Le cadrage contraignant est une véritable stratégie manipulatoire qui fonctionne en deux temps. D’abord faire accepter une opinion ou un comportement qui ne pose pas problème et constitue un détour par rapport au but véritable. Puis se servir de ce premier consentement pour en entraîner un deuxième avec une escalade dans l’exigence. Il s’agit du procédé illustré par l’histoire du père qui envoie son fils acheter des cigarettes. Joule et Beauvois examinent dans leur livre de nombreuses variantes de cette technique, dont l’efficacité manipulatoire a été prouvée par de nombreuses expérimentations de psychologie sociale.

5. b. L’amalgame cognitif

Son fonctionnement est analogue à l’amalgame utilisant les émotions. D’ailleurs, ces deux procédés n’en font qu’ un dans bien des exemples. Les catégories, définitions et noms de procédés proposés par l’auteur ne sont pas à prendre comme une description définitive et figée de la “parole manipulée”. Ce sont des outils pour nous aider à analyser des réalités complexes, comme le sont toutes les situations de communication humaine.
Comment fonctionne l’amalgame ? On suggère un lien de causalité non fondé entre une opinion et un élément déjà accepté, par exemple dans l’amalgame xénophobe, présence d’étrangers = cause des problèmes de société. On utilise pour faire accepter ce lien un terme extérieur ayant un “effet de levier”: on rappelle d’abord un problème auquel est sensible l’opinion (le chômage, la délinquance…), qui entraîne une réaction automatique, et c’est à ce moment qu’on introduit l’“explication” (suivant les cas, “les Arabes” ou “l’immigration incontrôlée”, etc.). Les amalgames constituent de véritables réflexes conditionnés mentaux, qui sont créés et entretenus par leur répétition. L’auteur présente le cas d’école des publicités Marlboro associant depuis la fin des années 50 cigarettes et virilité.

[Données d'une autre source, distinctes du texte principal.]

(** [ticker.strip().upper()] *)
Definition normalize (ticker : value) : string :=
  match ticker with
  | VStr s => upper (strip s)
  | _ => EmptyString
  end.

Definition error_of (data : value) : value :=
  match data with
  | VDict d => dict_get d "error"
  | _ => VNone
  end.

(** [FMPTool.get_company_profile(ticker)] *)
Definition get_company_profile (env : Env) (ticker : value) : M dict :=
  if invalid_ticker ticker then
    mret (dict_of [
      ("error", VStr "Invalid ticker symbol");
      ("name", VStr "Unknown");
      ("industry", VStr "Unknown");
      ("sector", VStr "Unknown");
      ("description",
       VStr "Please provide a valid ticker symbol (e.g., AAPL, MSFT)")])
  else
    let ticker := normalize ticker in
    if String.eqb ticker "" then
      mret (dict_of [
        ("error", VStr "Empty ticker symbol");
        ("name", VStr "Unknown");
        ("description", VStr "Please provide a valid ticker symbol")])
    else
      data ← _make_request env ("profile/" ++ ticker) None;
      if has_error data then
        mret (dict_of [
          ("error", error_of data);
          ("name", VStr ticker);
          ("industry", VStr "Unknown");
          ("sector", VStr "Unknown");
          ("description",
           VStr ("Could not retrieve company profile. "
                 ++ py_str (error_of data)))])
      else
        match data with
        | VList (profile :: _) =>
            name ← lift (attr_get profile "companyName" (VStr ticker));
            industry ← lift (attr_get profile "industry" (VStr "Unknown"));
            sector ← lift (attr_get profile "sector" (VStr "Unknown"));
            description ←
              lift (attr_get profile "description"
                      (VStr "No description available"));
            ceo ← lift (attr_get profile "ceo" (VStr "Unknown"));
            website ← lift (attr_get profile "website" (VStr "Unknown"));
            employees ←
              lift (attr_get profile "fullTimeEmployees" (VStr "Unknown"));
            exchange ← lift (attr_get profile "exchange" (VStr "Unknown"));
            marketCap ← lift (attr_get profile "mktCap" (VStr "Unknown"));
            mret (dict_of [
              ("name", name);
              ("industry", industry);
              ("sector", sector);
              ("description", description);
              ("ceo", ceo);
              ("website", website);
              ("employees", employees);
              ("exchange", exchange);
              ("marketCap", marketCap);
              ("symbol", VStr ticker)])
        | _ =>
            mret (dict_of [
              ("error", VStr "No company profile found");
              ("name", VStr ticker);
              ("industry", VStr "Unknown");
              ("sector", VStr "Unknown");
              ("description",
               VStr ("No profile data was found for " ++ ticker
                     ++ ". This might be an invalid ticker symbol or the company is not covered by the data provider."))])
        end.

(** [FMPTool.get_stock_quote(ticker)] *)
Definition get_stock_quote (env : Env) (ticker : value) : M dict :=
  if invalid_ticker ticker then
    mret (dict_of [("error", VStr "Invalid ticker symbol")])
  else
    let ticker := normalize ticker in
    data ← _make_request env ("quote/" ++ ticker) None;
    if has_error data then
      mret (dict_of [("error", error_of data)])
    else
      match data with
      | VList (quote :: _) =>
          price ← lift (attr_get quote "price" VNone);
          change ← lift (attr_get quote "change" VNone);
          percentChange ← lift (attr_get quote "changesPercentage" VNone);
          dayLow ← lift (attr_get quote "dayLow" VNone);
          dayHigh ← lift (attr_get quote "dayHigh" VNone);
          yearLow ← lift (attr_get quote "yearLow" VNone);
          yearHigh ← lift (attr_get quote "yearHigh" VNone);
          marketCap ← lift (attr_get quote "marketCap" VNone);
          volume ← lift (attr_get quote "volume" VNone);
          avgVolume ← lift (attr_get quote "avgVolume" VNone);
          pe ← lift (attr_get quote "pe" VNone);
          eps ← lift (attr_get quote "eps" VNone);
          mret (dict_of [
            ("price", price);
            ("change", change);
            ("percentChange", percentChange);
            ("dayLow", dayLow);
            ("dayHigh", dayHigh);
            ("yearLow", yearLow);
            ("yearHigh", yearHigh);
            ("marketCap", marketCap);
            ("volume", volume);
            ("avgVolume", avgVolume);
            ("pe", pe);
            ("eps", eps);
            ("symbol", VStr ticker)])
      | _ =>
          mret (dict_of [
            ("error", VStr "No stock quote found");
            ("symbol", VStr ticker)])
      end.

(** [x[0] if isinstance(x, list) and len(x) > 0 else {}] *)
Definition first_or_empty (x : value) : value :=
  match x with
  | VList (first :: _) => first
  | _ => VDict ∅
  end.

Definition limit_1 : option dict := Some (dict_of [("limit", VInt 1)]).

(** [FMPTool.get_key_financials(ticker)]: one environment for each of the
    four requests, in the order they are made. *)
Definition get_key_financials (env_ratios env_income env_balance env_cash : Env)
    (ticker : value) : M dict :=
  if invalid_ticker ticker then
    mret (dict_of [("error", VStr "Invalid ticker symbol")])
  else
    let ticker := normalize ticker in
    ratios ← _make_request env_ratios ("ratios-ttm/" ++ ticker) None;
    income ← _make_request env_income ("income-statement/" ++ ticker) limit_1;
    balance ←
      _make_request env_balance ("balance-sheet-statement/" ++ ticker) limit_1;
    cash_flow ←
      _make_request env_cash ("cash-flow-statement/" ++ ticker) limit_1;
    if has_error ratios && has_error income && has_error balance
       && has_error cash_flow then
      mret (dict_of [("error", VStr "Could not retrieve financial data")])
    else
      let f_ratios := first_or_empty ratios in
      let f_income := first_or_empty income in
      let f_balance := first_or_empty balance in
      let f_cash := first_or_empty cash_flow in
      grossMargin ← lift (attr_get f_ratios "grossProfitMarginTTM" VNone);
      operatingMargin ←
        lift (attr_get f_ratios "operatingProfitMarginTTM" VNone);
      netMargin ← lift (attr_get f_ratios "netProfitMarginTTM" VNone);
      roe ← lift (attr_get f_ratios "returnOnEquityTTM" VNone);
      roa ← lift (attr_get f_ratios "returnOnAssetsTTM" VNone);
      pe ← lift (attr_get f_ratios "priceEarningsRatioTTM" VNone);
      pb ← lift (attr_get f_ratios "priceToBookRatioTTM" VNone);
      ps ← lift (attr_get f_ratios "priceToSalesRatioTTM" VNone);
      pfcf ← lift (attr_get f_ratios "priceToFreeCashFlowsRatioTTM" VNone);
      currentRatio ← lift (attr_get f_ratios "currentRatioTTM" VNone);
      debtToEquity ← lift (attr_get f_ratios "debtEquityRatioTTM" VNone);
      interestCoverage ← lift (attr_get f_ratios "interestCoverageTTM" VNone);
      revenue ← lift (attr_get f_income "revenue" VNone);
      netIncome ← lift (attr_get f_income "netIncome" VNone);
      totalAssets ← lift (attr_get f_balance "totalAssets" VNone);
      totalDebt ← lift (attr_get f_balance "totalDebt" VNone);
      freeCashFlow ← lift (attr_get f_cash "freeCashFlow" VNone);
      mret (dict_of [
        ("profitability", VDict (dict_of [
           ("grossMargin", grossMargin);
           ("operatingMargin", operatingMargin);
           ("netMargin", netMargin);
           ("roe", roe);
           ("roa", roa)]));
        ("valuation", VDict (dict_of [
           ("pe", pe);
           ("pb", pb);
           ("ps", ps);
           ("pfcf", pfcf)]));
        ("health", VDict (dict_of [
           ("currentRatio", currentRatio);
           ("debtToEquity", debtToEquity);
           ("interestCoverage", interestCoverage)]));
        ("growth", VDict (dict_of [
           ("revenue", revenue);
           ("netIncome", netIncome);
           ("totalAssets", totalAssets);
           ("totalDebt", totalDebt);
           ("freeCashFlow", freeCashFlow)]));
        ("symbol", VStr ticker)]).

‹‹ Une répétition réussie fait oublier les deux termes de l’association initiale, pour ne présenter que le produit [ou toute autre réalité] augmenté de connotations dont on ignore désormais l’origine. Une publicité réussie produit son effet bien après qu’elle a cessé. Un acte de propagande également. ›› (p.123)

Recourir à l’amalgame est un risque bien présent lorsque l’on cherche à communiquer pour changer l’image d’un produit, d’une entreprise ou d’une ville. Le lien avec l’image qu’on leur associe est parfois très mince. Il y a là un vrai problème éthique.

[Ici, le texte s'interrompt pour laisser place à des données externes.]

(** * Steganography engines: bit marshalling, pixel LSB, JPEG DCT, zero-width text

    A shallow embedding of the TypeScript sources [src/common.ts],
    [src/image.ts] and [src/text.ts].

    Conventions.
    - A [Uint8Array] is a [list Z]; a store into it keeps the value modulo 256
      ([u8]).  An [Int32Array] is a [list Z] whose stores wrap to the signed
      32-bit range ([toInt32]).
    - Array indices, lengths and loop counters are [nat]; the numbers held in
      arrays and the quantities the code subtracts are [Z].
    - A JavaScript string is the list of its UTF-16 code units.
    - [for] loops are written with the combinators [for_loop] and [for_while],
      which run the loop body over the successive values of the counter.
    - A function that may throw returns a [result]; an [async] function is
      modelled by the value its promise settles to.
    - An allocation is taken to succeed.  [extractLSB] allocates as many
      entries as its caller asks for, and [Alloc] has it with the limit of
      the host, above which the allocation is refused.
    - In the marshalling and in the pixel engine the operands of the bit
      operators are bytes and the shifts are below 8, so the 32-bit wrap of
      the JavaScript operators never acts and the operators of [Z] stand for
      them.  The JPEG engine works on 32-bit coefficients and has the wrap
      written out ([js_or], [js_and], [js_not]). *)

From Stdlib Require Import ZArith List Lia Bool ZifyNat Sorted Permutation.
From stdpp Require Import base list numbers gmap.

Local Open Scope Z_scope.

Ltac Zify.zify_post_hook ::= Z.div_mod_to_equations.

(** ** Typed arrays *)

Definition u8 (v : Z) : Z := v mod 256.

(** [a[i]]: a read past the end yields [undefined], which every bit operator
    of the sources coerces to 0. *)
Definition aget (a : list Z) (i : nat) : Z := default 0 (a !! i).

(** [a[i] = v] on a [Uint8Array]: the value is stored modulo 256 and a store
    past the end is ignored. *)
Definition aset (a : list Z) (i : nat) (v : Z) : list Z := <[i := u8 v]> a.

(** [new Uint8Array(n)]. *)
Definition new_Uint8Array (n : nat) : list Z := replicate n 0.

(** Outcome of a function that may throw. *)
Inductive error :=
| InvalidBitDepth
| CapacityExceeded (required available : Z)
| RangeError
| InvalidZwcLength
| PayloadTypeMismatch (got : Z)
| Truncated
| EncryptedDataTooShort
| DecompressionFailed
| InvalidUtf8
| UnknownPayloadType (got : Z)
| NoValidChunks
| FrameOutOfRange
| CoverTooLong
| SecretTooLong
| PayloadTooLarge
| DecodingFailed (cause : error).

Inductive result (A : Type) :=
| Ok (a : A)
| Throw (e : error).
Arguments Ok {A} a.
Arguments Throw {A} e.

(** ** Loops *)

(** [for (let i = i0; i < i0 + n; i++) s = body i s]. *)
Fixpoint for_loop {S : Type} (n i : nat) (body : nat -> S -> S) (s : S) : S :=
  match n with
  | O => s
  | Datatypes.S n' => for_loop n' (Datatypes.S i) body (body i s)
  end.

(** [for (let i = i0; i < i0 + n && cond s; i++) s = body i s]. *)
Fixpoint for_while {S : Type} (n i : nat) (cond : S -> bool)
    (body : nat -> S -> S) (s : S) : S :=
  match n with
  | O => s
  | Datatypes.S n' =>
      if cond s then for_while n' (Datatypes.S i) cond body (body i s) else s
  end.

(** [for (const x of l) { if (brk s) break; s = body x s }]. *)
Fixpoint for_of {A S : Type} (brk : S -> bool) (body : A -> S -> S)
    (l : list A) (s : S) : S :=
  match l with
  | [] => s
  | x :: r => if brk s then s else for_of brk body r (body x s)
  end.

(** The same loop when the body also updates the element it visits in place:
    the list of the updated elements is returned with the final state. *)
Fixpoint for_of_mut {A S : Type} (brk : S -> bool) (body : A -> S -> A * S)
    (l : list A) (s : S) : list A * S :=
  match l with
  | [] => ([], s)
  | x :: r =>
      if brk s then (l, s)
      else
        let '(x', s1) := body x s in
        let '(r', s2) := for_of_mut brk body r s1 in
        (x' :: r', s2)
  end.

6. Un exemple de manipulation globale

Ces procédés ont été présentés séparément dans un souci de pédagogie. Pour montrer la complexité de leur mise en œuvre dans la réalité, l’auteur propose l’analyse du texte d’une interview de Jean Marie Le Pen sur TF1 en 1995. Il était interrogé et amené à s’expliquer suite au meurtre d’un jeune Comorien par deux colleurs d’affiches du Front National.

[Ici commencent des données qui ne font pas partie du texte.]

(** ** The numbers of the anchors *)

(** C2, as the code has it: after the pre-scan of a fresh state the list
    [duplicates] is the sequence of second visits of the scan, so a node
    that is visited a second time earlier has the smaller number (while
    [objects] is the sequence of first visits); the list has no
    repetition and a call of [stringifyNode] does not change it.  The
    number of an object is its index in the list, in its alias [*ref_N]
    and in its anchor [&ref_N] alike: a duplicate that is used already is
    written as the alias with that number, and one that is not used yet
    as the anchor with that number, after the tag and before the text of
    the object. *)
Theorem duplicates_numbered_by_second_visit :
  forall fuel h data this this1,
    duplicates this = [] ->
    getDuplicateReferences fuel h data this = Some this1 ->
    (exists objects visits,
       inspectNodeVisits fuel h data [] [] [] =
         Some (objects, duplicates this1, visits) /\
       objects = firstVisits [] visits /\
       duplicates this1 = secondVisits [] visits) /\
    NoDup (duplicates this1) /\
    (forall fuel' level v block compact isKey st r st',
       stringifyNode fuel' h level v block compact isKey st = Done r st' ->
       duplicates st' = duplicates st) /\
    (forall fuel' level v block compact isKey st tag a,
       resolveType st h v = Ok (tag, VRef a) ->
       isDuplicate st a = true ->
       includes (usedDuplicates st) a = true ->
       stringifyNode (S fuel') h level v block compact isKey st =
       Done (Some (aliasText (indexOf (duplicates st) a))) st) /\
    (forall fuel' level v block compact isKey st tag a o st',
       resolveType st h v = Ok (tag, VRef a) ->
       isDuplicate st a = true ->
       includes (usedDuplicates st) a = false ->
       stringifyNode (S fuel') h level v block compact isKey st = Done o st' ->
       exists content,
         containerText (stringifyNode fuel' h) h level tag a block false
           (markUsed st a) = Done content st' /\
         o = Some (tagText tag ++ anchorText (indexOf (duplicates st) a) ++
                   anchorSeparator h level a block st ++ content)).
Proof.
  intros fuel h data this this1 Hd H.
  unfold getDuplicateReferences in H.
  rewrite (inspectNodeVisits_erase h fuel data [] [] []) in H.
  destruct (inspectNodeVisits fuel h data [] [] []) as [[[o d] vis]|] eqn:E;
    [|discriminate].
  inversion H; subst. simpl. rewrite Hd. simpl.
  destruct (inspectNodeVisits_spec h fuel data [] o d vis E) as [Ho Hdd].
  split; [exists o, vis; auto|].
  split; [rewrite Hdd; apply NoDup_secondVisits|].
  split; [|split].
  - intros. eapply stringifyNode_keeps_duplicates. eassumption.
  - intros. simpl. eapply body_alias; eassumption.
  - intros fuel' level v block compact isKey st tg a r st' R D U Hn.
    destruct (first_rendering _ _ _ _ _ _ _ _ _ _ _ _ R D U Hn) as [content [C [O _]]].
    exists content. auto.
Qed.

Lemma duplicates_numbered_by_second_visit_witness :
  NoDup [2%nat; 1%nat].
Proof.
  refine (proj1 (proj2 (duplicates_numbered_by_second_visit 3 heapABBA (VRef 0)
                   (newDumperState bareSchema noOptions)
                   (setUsedDuplicates
                      (setDuplicates (newDumperState bareSchema noOptions) [2%nat; 1%nat]) [])
                   _ _))).
  - reflexivity.
  - vm_compute. reflexivity.
Defined.


(** ** Anchors and aliases in a document *)

Lemma rendersAsIs_prescan :
  forall this h d u,
    rendersAsIs this h ->
    rendersAsIs (setUsedDuplicates (setDuplicates this d) u) h.
Proof.
  intros this h d u [O K]. split.
  - intros a. destruct (O a) as [tg R]. exists tg.
    now rewrite resolveType_setUsedDuplicates, resolveType_setDuplicates.
  - intros a props k D I. destruct (K a props k D I) as [tg [s R]]. exists tg, s.
    now rewrite resolveType_setUsedDuplicates, resolveType_setDuplicates.
Qed.

Lemma joinedNode_Done :
  forall r o st,
    r = Done o st -> joinedNode r = Done (option_map textOf o) st.
Proof. intros r o st ->. reflexivity. Qed.

(** The registry of a document and its anchors. *)
Lemma registry_is_anchored :
  forall fuel h data st segs this',
    distinctKeys h ->
    renderReady (duplicates st) st ->
    rendersAsIs st h ->
    usedDuplicates st = [] ->
    match stringifyNodeMarked fuel h 0 data true true false st with
    | Done (Some string) this0 => Done (string ++ [Text [LINE_FEED]]) this0
    | Done None this0 => Done [] this0
    | Raise e => Raise e
    | OutOfFuel => OutOfFuel
    end = Done segs this' ->
    duplicates this' = duplicates st /\
    forall a, reachable h data a -> In a (duplicates st) ->
      count_occ Z.eq_dec (anchorsOf segs) (indexOf (duplicates st) a) = 1%nat.
Proof.
  intros fuel h data st segs this' K Rdy A Us N.
  pose proof (stringifyNodeMarked_once h (duplicates st) fuel 0 data true true
                false st Rdy) as P.
  pose proof (stringifyNodeMarked_text h fuel 0 data true true false st) as J.
  destruct (stringifyNodeMarked fuel h 0 data true true false st)
    as [o st'| |] eqn:E; try discriminate N.
  cbn [joinedNode] in J. symmetry in J.
  assert (Used : forall a, reachable h data a -> In a (duplicates st) ->
                 In a (usedDuplicates st')).
  { intros a Ra Ia.
    apply (reachable_is_used h data fuel 0 true true false st _ st' K (proj2 Rdy)
             A Us J a Ra).
    now apply isDuplicate_In. }
  destruct o as [s|]; inversion N; subst; cbn [outcomeSat nodeAnchored] in P.
  - destruct P as [[added [Es [An [Nd In']]]] _].
    rewrite Us in Es. cbn [app] in Es. subst this'.
    split; [reflexivity|]. intros a Ra Ia.
    specialize (Used a Ra Ia). cbn [usedDuplicates setUsedDuplicates] in Used.
    apply (proj1 (NoDup_count_occ' Z.eq_dec _)).
    + rewrite anchorsOf_app. cbn [anchorsOf]. rewrite app_nil_r, An.
      apply NoDup_map_indexOf; [exact Nd|].
      intros b Ib. exact (proj1 (In' b Ib)).
    + rewrite anchorsOf_app. cbn [anchorsOf]. rewrite app_nil_r, An.
      now apply in_map.
  - subst this'. split; [reflexivity|]. intros a Ra Ia.
    specialize (Used a Ra Ia). rewrite Us in Used. contradiction.
Qed.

Il est étonnant, à la lecture du script, de se surprendre à penser que finalement, M. Le Pen n’a pas entièrement tort. Pourtant, au départ il était sur la défensive, poussé à se justifier pour défendre l’acte lâche et criminel de deux de ses militants.

L’analyse précise et argumentée du texte nous fait saisir la cause d’un tel revirement d’opinion, probablement encore plus net pour le téléspectateur emporté dans le flot de la parole: l’utilisation très subtile par M. Le Pen d’une cascade de procédés manipulatoires, 19 au total, combinant manipulation des affects (recours à la peur et à l’autorité) et manipulation cognitive (recadrages abusifs). Le résultat est bien une violence psychologique sur le récepteur, qui se sent contraint à aller dans le sens de l’orateur.

On peut aussi remarquer que l’auteur ne s’est intéressé ici qu’au discours de M. Le Pen. Il y aurait sans doute aussi des remarques à faire sur d’autres canaux de communication existant lors d’une intervention télévisée: ton de la voix, attitude, gestes, mimiques. De façon générale, ce livre s’intéresse à la manipulation de la parole, mais il ne faut pas oublier que la communication est un phénomène plus large. L’auteur évoque l’utilisation du toucher pour entraîner l’adhésion d’autrui. Il y a peut-être d’autres procédés manipulatoires de communication non verbale à mettre en évidence.

7. Les deux effets de la manipulation

À propos des effets des manipulations, il serait réducteur d’en rester à l’alternative entre celles qui “fonctionnent” et celles qui n’atteignent pas leur objectif. D’ailleurs, il n’est pas toujours évident de déterminer ce qui est un succès ou un échec. Et on ne sait pas par quels processus psychologiques elles produisent leurs effets.

La manipulation efficace : quelques cas où la manipulation a atteint son but.

- La consommation: l’auteur propose le constat que la publicité a globalement réussi, lors des dernières 50 années, à contraindre les populations occidentales à consommer davantage. Les témoignages historiques nous montrent qu’au départ, la publicité a été utilisée par les industriels qui ne parvenaient plus à écouler la surproduction de leurs usines. L’auteur estime que cet objectif aurait été impossible à réaliser sans le recours à une forme manipulatoire de publicité commerciale. Avec l’historien Stuart Ewen, il remarque que les sommes massives investies dans cet entreprise depuis les années 1920 ont radicalement transformé le rapport à la consommation de la culture américaine, auparavant très imprégnée de valeurs puritaines.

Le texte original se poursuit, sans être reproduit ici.